The irony is that in the middle of all this focus on not bullying, two of my boys were teased very cruelly by their friends…. and their friends were in Student Leadership. Apparently, knowing how to stop someone else from bullying doesn’t keep you from being a bully.

It started when a friend thought of something clever, but mean, to say to my student. He said it, and his friends laughed. My student didn’t like it, but these were his friends, so he laughed, too. Then everyone was saying it, because it made them laugh, and all of a sudden my student had half a dozen kids saying the mean thing over and over, and laughing. It felt awful. He came back to class crying.

Fortunately, we have good grownups at our school who saw what was happening. They called the kids aside and talked to them, and had the kids talk to each other. The kids who had been mean saw that they hadn’t been playing, but bullying. Playing is when everyone is having fun. Bullying isn’t.

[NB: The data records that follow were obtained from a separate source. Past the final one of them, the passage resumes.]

(** ** Setting a member and getting it back *)

Lemma Object_set_then_get h o cs name d :
  children (cells h) o cs →
  (∀ i c, first_named (cells h) name cs = Some (i, c) →
          ∃ t, descendants (cells h) c t ∧ ∀ x, x ∈ addrs t → x ∉ o :: cs) →
  cells h !! brk h = None →
  ∃ h', Object_set o name d h = (Ok (brk h), h') ∧
        Object_getValue o name h' = (Ok (brk h), h') ∧
        field m_data (cells h') (brk h) = Some d.
Proof.
  intros Hch Hsub Hnew.
  destruct (first_named (cells h) name cs) as [[i c]|] eqn:Hfind.
  - destruct (Hsub i c eq_refl) as (t & Hdesc & Hdisj).
    apply first_named_Some in Hfind as (Hi & Hn & Hfirst).
    destruct (Object_set_replace h o cs i c t name d Hch Hi Hn Hfirst Hdesc Hdisj Hnew)
      as (h' & Hrun & (Hch' & Hnm & Hothers & _ & _) & Hbody).
    exists h'. split; [done|]. split.
    + rewrite (Object_getValue_run h' o _ name Hch').
      assert (first_named (cells h') name (<[i:=brk h]> cs) = Some (i, brk h)) as ->; [|done].
      apply first_named_Some. pose proof (lookup_lt_Some _ _ _ Hi).
      split; [by rewrite list_lookup_insert_eq|]. split; [done|].
      intros j c' Hj Hc'. rewrite list_lookup_insert_ne in Hc' by lia.
      rewrite (field_content_name _ _ _ _ (Hothers j c' ltac:(lia) Hc')).
      by eapply Hfirst.
    + unfold field, body in *. destruct (cells h' !! brk h); simplify_eq/=. done.
  - clear Hsub. rewrite first_named_None in Hfind.
    destruct (Object_set_append h o cs name d Hch Hfind Hnew)
      as (h' & Hrun & Hch' & Hcont & Hothers & _).
    exists h'. split; [done|]. split.
    + rewrite (Object_getValue_run h' o _ name Hch').
      assert (first_named (cells h') name (cs ++ [brk h]) = Some (length cs, brk h))
        as ->; [|done].
      apply first_named_Some.
      split; [by rewrite lookup_app_r, Nat.sub_diag by lia|]. split.
      * unfold field, content in *. destruct (cells h' !! brk h); simplify_eq/=. done.
      * intros j c' Hj Hc'. rewrite lookup_app_l in Hc' by lia.
        pose proof (list_elem_of_lookup_2 _ _ _ Hc') as Hin.
        rewrite (field_content_name _ _ _ _ (Hothers c' Hin)). by apply Hfind.
    + unfold field, content in *. destruct (cells h' !! brk h); simplify_eq/=. done.
Qed.

(** ** Removing a member that is there *)

Lemma Object_removeValue_loop_found h o cs i c name :
  children (cells h) o cs →
  first_named (cells h) name cs = Some (i, c) →
  ∀ fuel k, (k ≤ i)%nat → (length cs ≤ fuel + k)%nat →
    Object_removeValue_loop fuel o name (cs !! k) h
    = (old ← removeValueInt o c; delete_ old) h.
Proof.
  intros Hch (Hi & Hname & Hfirst)%first_named_Some.
  pose proof (lookup_lt_Some _ _ _ Hi) as Hlt.
  induction fuel as [|f IH]; intros k Hk Hfuel; [lia|].
  destruct (lookup_lt_is_Some_2 cs k ltac:(lia)) as [c' Hc']. rewrite Hc'.
  cbn [Object_removeValue_loop].
  destruct (child_name h o cs name Hch k c' Hc') as (vc & Hvc & Hnext & Hn).
  rewrite (bind_Ok _ _ _ _ _ (load_Some _ _ _ Hvc)).
  destruct (decide (k = i)) as [->|Hne].
  - assert (c' = c) as -> by congruence.
    apply Hn in Hname. rewrite Hname. by rewrite String.eqb_refl.
  - assert (m_name vc ≠ name) as Hn'.
    { intros Heq. apply (Hfirst k c'); [lia|done|]. by apply Hn. }
    apply String.eqb_neq in Hn'. rewrite Hn', Hnext. apply IH; lia.
Qed.

Lemma Object_removeValue_found h o cs i c t name :
  children (cells h) o cs →
  first_named (cells h) name cs = Some (i, c) →
  descendants (cells h) c t →
  (∀ x, x ∈ addrs t → x ∉ o :: cs) →
  ∃ h', Object_removeValue o name h = (Ok tt, h') ∧
        children (cells h') o (delete i cs) ∧
        (∀ j c', j ≠ i → cs !! j = Some c' →
                 field content (cells h') c' = field content (cells h) c') ∧
        (∀ x, x ∈ c :: addrs t → cells h' !! x = None) ∧
        (∀ x, x ∉ o :: cs → x ∉ addrs t → cells h' !! x = cells h !! x).
Proof.
  intros Hch Hfind Hdesc Hdisj.
  pose proof Hfind as (Hi & _)%first_named_Some.
  destruct (remove_child_run h o cs i c t Hch Hi Hdesc Hdisj) as (h' & Hrun & Hrest).
  exists h'. split; [|exact Hrest].
  destruct (proj1 (field_Some _ _ _ _) (ch_first _ _ _ Hch)) as (vo & Hvo & Hfirst).
  pose proof (children_budget Hch) as Hsize.
  unfold Object_removeValue.
  rewrite (bind_Ok _ _ _ _ _ (load_Some _ _ _ Hvo)).
  erewrite bind_Ok by reflexivity.
  rewrite Hfirst, head_lookup.
  rewrite (Object_removeValue_loop_found h o cs i c name Hch Hfind _ 0%nat) by lia.
  exact Hrun.
Qed.

Lemma delete_lookup_inv {A} (l : list A) i k x :
  delete i l !! k = Some x → ∃ j, j ≠ i ∧ l !! j = Some x ∧ (j < i → k = j)%nat.
Proof.
  intros Hk. destruct (decide (k < i)%nat).
  - rewrite list_lookup_delete_lt in Hk by done. exists k. split; [lia|]. split; [done|lia].
  - rewrite list_lookup_delete_ge in Hk by lia. exists (S k). split; [lia|].
    split; [done|lia].
Qed.

Lemma Object_remove_then_get h o cs i c t name :
  children (cells h) o cs →
  first_named (cells h) name cs = Some (i, c) →
  (∀ j c', j ≠ i → cs !! j = Some c' → field m_name (cells h) c' ≠ Some name) →
  descendants (cells h) c t →
  (∀ x, x ∈ addrs t → x ∉ o :: cs) →
  ∃ h', Object_removeValue o name h = (Ok tt, h') ∧
        Object_getValue o name h'
        = (Throw (JsonNull ("value not found: " +:+ name)), h').
Proof.
  intros Hch Hfind Huniq Hdesc Hdisj.
  destruct (Object_removeValue_found h o cs i c t name Hch Hfind Hdesc Hdisj)
    as (h' & Hrun & Hch' & Hothers & _).
  exists h'. split; [done|].
  rewrite (Object_getValue_run h' o _ name Hch').
  assert (first_named (cells h') name (delete i cs) = None) as ->; [|done].
  apply first_named_None. intros c' [k Hk]%list_elem_of_lookup.
  apply delete_lookup_inv in Hk as (j & Hne & Hj & _).
  rewrite (field_content_name _ _ _ _ (Hothers j c' Hne Hj)). by eapply Huniq.
Qed.

(** ** Typed getters *)

Section typed.
Context (h : heap) (o : addr) (cs : list addr) (name : string).
Hypothesis Hch : children (cells h) o cs.

Lemma typed_absent {B} (conv : addr → M B) :
  first_named (cells h) name cs = None →
  (a ← Object_getValue o name; conv a) h
  = (Throw (JsonNull ("value not found: " +:+ name)), h).
Proof.
  intros Hfind. apply bind_Throw. by rewrite (Object_getValue_run h o cs name Hch), Hfind.
Qed.
Lemma resolveLocation_label e r sku :
  resolveLocation e r sku
  = let sheetLocation := label_of r in
    if isAllLocationsMode e then
      if String.eqb sheetLocation EmptyString then
        inl (Rejected
               ("Skipped SKU " +:+ sku +:+ ": Inventory Location is required when "
                  +:+ dq +:+ "All Locations" +:+ dq +:+ " is selected")
               "Inventory Location is required for All Locations mode")
      else
        match findLocation (allLocations e) sheetLocation with
        | None =>
            inl (Rejected
                   ("Skipped SKU " +:+ sku +:+ ": Location '" +:+ sheetLocation
                      +:+ "' not found in store")
                   ("Location '" +:+ sheetLocation +:+ "' not found in store"))
        | Some foundLocation =>
            inr (loc_id foundLocation, Some (loc_name foundLocation))
        end
    else
      if String.eqb sheetLocation EmptyString then
        inr (locationId e, selectedLocationName e)
      else
        match selectedLocationName e with
        | None =>
            inl (Rejected
                   ("Error processing SKU " +:+ ToString (get r "SKU") +:+ ": "
                      +:+ TypeError_toLowerCase)
                   TypeError_toLowerCase)
        | Some name =>
            if negb (String.eqb (toLowerCase sheetLocation) (toLowerCase name))
            then
              inl (Rejected
                     ("Skipped SKU " +:+ sku +:+ ": Location in sheet '"
                        +:+ sheetLocation +:+ "' does not match selected location '"
                        +:+ name +:+ "'")
                     ("Location mismatch: '" +:+ sheetLocation +:+ "' ≠ '"
                        +:+ name +:+ "'"))
            else inr (locationId e, selectedLocationName e)
        end.
Proof. reflexivity. Qed.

Apologies were made and friends, mostly, were forgiven.

By the next day, it seemed that everyone was friends again, but it was a real lesson about human nature. We need to practice kindness everyday until it becomes our natural response. We need to practice on our children, teachers, parents, pets and house plants. We need to nurture and care for each other, not say things that will hurt others, and hold on to the connections between us.

It’s always been true, but more than ever, that teaching is less about curriculum and more about growing good people. It’s hard work.

Love,

Grandma Judy

Author: Judy

I am a new transplant to Portland from Salinas, a small city in Central California. This is a blog about my new city.

One thought on “Pink Shirt Day Irony”

  1. Oh, Grandma Judy, that was/is a heartwarming eye opening post. A+ to University Park, Judy Drueding, and all involved in this event.